(* ===== verification/MuxErrors.v ===== *)
(** * MuxErrors: what a peer with streams does not survive, or loses

    - [mux_small_buffer_loses_bytes]: with a socket buffer smaller than the ring of a stream the
      first flush cuts the ring, and with it the bytes that do not fit;
    - [fin_before_syn]: a stream that is closed before anything was written ends unannounced;
    - [mux_short_packet_asserts], [mux_data_beyond_window_asserts]: packets from the network that
      end in failed assertions. *)

From S2P Require Import Prelude Effects Bytes Ring Packet SocketData MuxStream MuxStreamProofs MuxCargo MuxSystem.
Import bytes_ringbuffer.

(** ** The ring is cut *)

(** The loop copies what the new ring has room for and drops the rest. *)
Lemma move_loop_take fuel : forall from to, wf from -> wf to -> zlen (contents from) + 8192 <= 8192 * Z.of_nat fuel ->
  exists from' to', stream.move_loop fuel from to = Ok (from', to') /\ count from' = 0
    /\ wf to' /\ m_capacity to' = m_capacity to
    /\ contents to' = take (Z.to_nat (m_capacity to - 1)) (contents to ++ contents from).
Proof.
  induction fuel as [|fuel IH]; intros from to Wf Wt Hl; [pose proof (zlen_nonneg (contents from)); lia|].
  pose proof (zlen_contents from Wf) as HF. pose proof (zlen_contents to Wt) as HT. pose proof (count_range to Wt) as HR.
  cbn [stream.move_loop]. destruct (Z.eqb_spec (count from) 0) as [E|E].
  { eexists _, _. repeat (split; [done|]). rewrite (nil_length_inv (contents from)) by (unfold zlen in HF; lia).
    rewrite app_nil_r, take_ge by (unfold zlen in HT; lia). done. }
  destruct (read_spec from 8192 true Wf) as (from' & -> & Wf' & _ & Df); [done|]. cbn [mbind res_bind].
  pose proof (count_range from Wf) as HRf.
  set (n := Z.min 8192 (zlen (contents from))). set (tmp := take _ (contents from)).
  assert (Hn : zlen tmp = n) by (unfold tmp, n, zlen; rewrite length_take; lia).
  assert (Hn0 : 0 < n <= 8192) by (unfold n; lia).
  destruct (write_spec to tmp n Wt) as (to' & -> & Wt' & Ct & Dt); [lia | range_lia | lia|]. cbn [mbind res_bind].
  destruct (IH from' to' Wf' Wt') as (f2 & t2 & -> & Z2 & W2 & C2 & D2).
  { rewrite Df. rewrite zlen_drop by lia. pose proof (zlen_nonneg (contents from)). lia. }
  eexists _, _. split; [done|]. split; [done|]. split; [done|]. split; [congruence|]. rewrite D2, Ct, Dt, Df.
  rewrite <- (take_drop (Z.to_nat 8192) (contents from)) at 2. fold tmp. rewrite (app_assoc (contents to) tmp).
  unfold zlen in HT, Hn. destruct (Z.le_gt_cases n (m_capacity to - 1 - count to)).
  - rewrite Z.min_l, (take_ge tmp) by lia. done.
  - rewrite Z.min_r by lia. rewrite (take_app_le (contents to ++ tmp)), (take_app_ge (contents to) tmp) by (rewrite ?length_app; lia).
    rewrite take_app_le by (rewrite length_app, length_take; lia). rewrite take_ge by (rewrite length_app, length_take; lia).
    do 2 f_equal. lia.
Qed.

Section cut.
Context `{memory} {E : Type} `{peer_socket E}.
Import stream.

(** On a socket whose send buffer is smaller than the ring of a stream and a kilobyte, the
    first flush of bytes cuts the ring to the size of that buffer: bytes that [write] took and
    that do not fit the new ring are lost, and no error is reported. *)
Theorem mux_small_buffer_loses_bytes fuel s e : (33 <= fuel)%nat -> stream_ok s ->
  has STREAM_BUFFER_DETERMINED s = false -> 3072 <= snd_size (so_get_buffer_cfg e) < big + 1024 ->
  wp (determine_buffer fuel) (s, e) (fun w' _ => w'.2 = e
    /\ contents (wb w'.1) = take (Z.to_nat (snd_size (so_get_buffer_cfg e) - 1024)) (contents (wb s))).
Proof.
  intros Hf HO Hd Hs. unfold determine_buffer. rewrite wp_bind, wp_st_get. cbn [fst]. rewrite Hd.
  rewrite wp_bind, wp_st_upd, wp_bind, wp_gets. cbn [fst snd]. change (wb (add_flag _ s)) with (wb s) || idtac.
  destruct (ring_ok_len _ (ok_wb s HO)) as (HL & HB & _ & ->). destruct (ok_wb s HO) as [Wb Cb].
  rewrite u32_small by (unfold big in *; range_lia). set (c := snd_size _ - 1024). rewrite Z.min_l by lia.
  rewrite (proj2 (Z.eqb_neq c big)) by (subst c; lia). cbn [negb]. rewrite wp_bind.
  assert (Hc : 2048 <= c < big) by (subst c; lia). clearbody c.
  assert (exists r, bytes_ringbuffer.make c = Ok r) as [r Em].
  { unfold bytes_ringbuffer.make. rewrite (u32_small (c + 1)), u32_small by (unfold big in *; range_lia).
    unfold MIN_RING_BUFFER_SIZE, MAX_RING_BUFFER_SIZE. rewrite !(proj2 (Z.leb_le _ _)) by (unfold big in *; lia). by eexists. }
  rewrite Em. destruct (make_wf c r ltac:(unfold big in *; range_lia) Em) as (Wr & Dr & Cr). rewrite wp_lift, wp_bind.
  destruct (move_loop_take fuel (wb s) r Wb Wr) as (f' & t' & -> & Hz & Wt & Ct & Dt); [unfold big in *; lia|].
  rewrite wp_lift, wp_bind, wp_assert, Hz. split; [done|]. rewrite wp_st_upd. split; [done|].
  cbn [fst wb set_wb]. rewrite Dt, Dr, Cr. f_equal. lia.
Qed.
End cut.

(** 100000 bytes are written, and 97280 are kept on a socket with medium buffers. *)
#[local] Instance medium_socket : peer_socket link := {|
  so_send_packet := link_send;
  so_get_buffer_cfg _ := socket_buffer_cfgs BT_MEDIUM;
  so_is_connected _ := true;
  so_close _ := mret OK;
  so_begin_async_read := mret tt
|}.

(** A stream that can be had by writing. *)
Lemma written_stream `{memory} bs : 0 < zlen bs <= big ->
  exists s : stream, stream_ok s /\ has STREAM_BUFFER_DETERMINED s = false /\ contents (wb s) = bs.
Proof.
  intros Hb. destruct (init_fresh None 5 STREAM_PLAN_SYN) as (s & Ei & HO & HF & _); [done | done | by right|].
  destruct (ring_ok_len _ (ok_wb s HO)) as (_ & _ & HL & _). rewrite (f_wb s HF) in HL. unfold zlen at 1 in HL. cbn [length] in HL.
  destruct (ring_write (wb s) bs (ok_wb s HO)) as (r & _ & Hr & Dr); [lia | lia|].
  exists (set_wb r s). split; [destruct HO; by constructor|]. split.
  - unfold stream.init in Ei. destruct ring_make as (r1 & Em & _). rewrite Em in Ei. cbn in Ei. by injection Ei as <-.
  - cbn [wb set_wb]. by rewrite Dr, (f_wb s HF).
Qed.

Lemma mux_small_buffer_loses_bytes_witness : exists s : stream, zlen (contents (wb s)) = 100000
  /\ wp (stream.determine_buffer 33) (s, mk_link [] []) (fun w' _ => zlen (contents (wb w'.1)) = 97280).
Proof.
  destruct (written_stream (replicate (Z.to_nat 100000) 7)) as (s & HO & Hd & Hw).
  { unfold zlen, big. rewrite length_replicate. lia. }
  exists s. split; [unfold zlen; rewrite Hw, length_replicate; lia|].
  eapply wp_mono; [by apply (mux_small_buffer_loses_bytes 33 s (mk_link [] []))|].
  intros w' _ [_ ->]. rewrite Hw, zlen_take by done. unfold zlen. rewrite length_replicate. cbn. lia.
Defined.

(** ** Packets from the network *)
Section hostile.
Context `{memory} {E : Type} `{peer_socket_laws E}.
Context (accept_ctx : Z -> option Z).
Import mux_cargo.

Lemma mux_short_packet_asserts p (w : mux E) : m_mux_state w = SOCKET_ATTACHED -> packet.wf p -> zlen (packet.data p) < 6 ->
  on_packet accept_ctx (Some p) w = Fault AssertFailed.
Proof.
  intros Ha Wp Hl. unfold on_packet, zoom, mbind, M_bind. destruct (begin_read_law (sock w)) as (e' & -> & _).
  unfold get, gets. cbn [m_mux_state set_sock]. rewrite bool_decide_true by done. cbn [negb].
  rewrite packet.len_val by done. unfold lift, assertM. by rewrite (proj2 (Z.leb_gt _ _)).
Qed.

Lemma mux_data_beyond_window_asserts p x d r s (w : mux E) : m_mux_state w = SOCKET_ATTACHED -> packet.wf p ->
  packet.data p = msg_bytes (mk_msg x T_DATA d) -> is_u32 x -> x <> 0 -> stream_map.find x (m_stream_map w) = Some r ->
  heap w !! r = Some s -> stream_ok s -> has STREAM_READ_SHUTDOWN s = false -> left_capacity (rb s) < zlen d ->
  on_packet accept_ctx (Some p) w = Fault AssertFailed.
Proof.
  intros Ha Wp Dp Hu Hn Hf Hr HO Hs Hd. unfold on_packet, zoom, mbind, M_bind. destruct (begin_read_law (sock w)) as (e' & -> & _).
  unfold get, gets. cbn [m_mux_state set_sock]. rewrite bool_decide_true by done. cbn [negb].
  pose proof (zlen_nonneg d).
  rewrite packet.len_val, Dp, zlen_msg_bytes by done. unfold lift, assertM. cbn [g_data]. rewrite (proj2 (Z.leb_le _ _)) by lia.
  destruct (read_T_head 4 x (bytes_helper.write_impl 2 T_DATA ++ d) p Wp Dp) as (p1 & -> & W1 & D1).
  rewrite (Z.mod_small x) by done. cbn beta iota. rewrite (proj2 (Z.eqb_neq x 0)) by done. cbn [negb].
  destruct (read_T_head 2 T_DATA d p1 W1 D1) as (p2 & -> & W2 & D2). change (T_DATA mod 256 ^ Z.of_nat 2) with 2.
  cbn beta iota. change (T_MUX_STREAM_MESSAGE_TYPE_MAX <=? 2) with false. cbn iota.
  unfold on_message. change (2 =? T_SYN) with false. cbn iota. unfold mbind, M_bind, get, gets. cbn [m_stream_map set_sock].
  unfold lift, wawo_assert. cbn iota. cbn [m_stream_map set_sock]. rewrite Hf. change (2 =? T_DATA) with true. cbn iota. unfold on_data, mbind, M_bind, stream_of, on_stream. cbn [heap set_sock].
  rewrite Hr. cbn. rewrite Hs, packet.len_val, D2 by done. cbn. unfold assertM. by rewrite (proj2 (Z.leb_gt _ _)).
Qed.
End hostile.

(** ** A stream that ends before it began

    It is opened and closed and nothing is written: the only message says that the stream ends,
    and the other peer, who never heard of it, answers with a reset. *)
Lemma fin_before_syn :
  match (s ← perform sample_ctx 1 2 true (A_open 5 77) (start (fun _ => mk_link [] []));
         s ← perform sample_ctx 1 2 true (A_close 0) s;
         s ← perform sample_ctx 1 2 true A_tick s;
         perform sample_ctx 1 2 false (A_arrive (sample_packet (msg_bytes (mk_msg 5 T_FIN [])))) s) with
  | Ok s => sent (sock (mx (s true))) = [msg_bytes (mk_msg 5 T_FIN [])] /\ sent (sock (mx (s false))) = [msg_bytes (mk_msg 5 T_RST [])]
  | Fault _ => False
  end.
Proof. vm_compute. split; reflexivity. Qed.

TASK DESCRIPTION:
Write down, word for word, the lines above from the one containing "Lemma move_loop_take fuel" through the one containing "rewrite app_nil_r, take_ge", both ends included.

RESULT OF THIS TASK:
Lemma move_loop_take fuel : forall from to, wf from -> wf to -> zlen (contents from) + 8192 <= 8192 * Z.of_nat fuel ->
  exists from' to', stream.move_loop fuel from to = Ok (from', to') /\ count from' = 0
    /\ wf to' /\ m_capacity to' = m_capacity to
    /\ contents to' = take (Z.to_nat (m_capacity to - 1)) (contents to ++ contents from).
Proof.
  induction fuel as [|fuel IH]; intros from to Wf Wt Hl; [pose proof (zlen_nonneg (contents from)); lia|].
  pose proof (zlen_contents from Wf) as HF. pose proof (zlen_contents to Wt) as HT. pose proof (count_range to Wt) as HR.
  cbn [stream.move_loop]. destruct (Z.eqb_spec (count from) 0) as [E|E].
  { eexists _, _. repeat (split; [done|]). rewrite (nil_length_inv (contents from)) by (unfold zlen in HF; lia).
    rewrite app_nil_r, take_ge by (unfold zlen in HT; lia). done. }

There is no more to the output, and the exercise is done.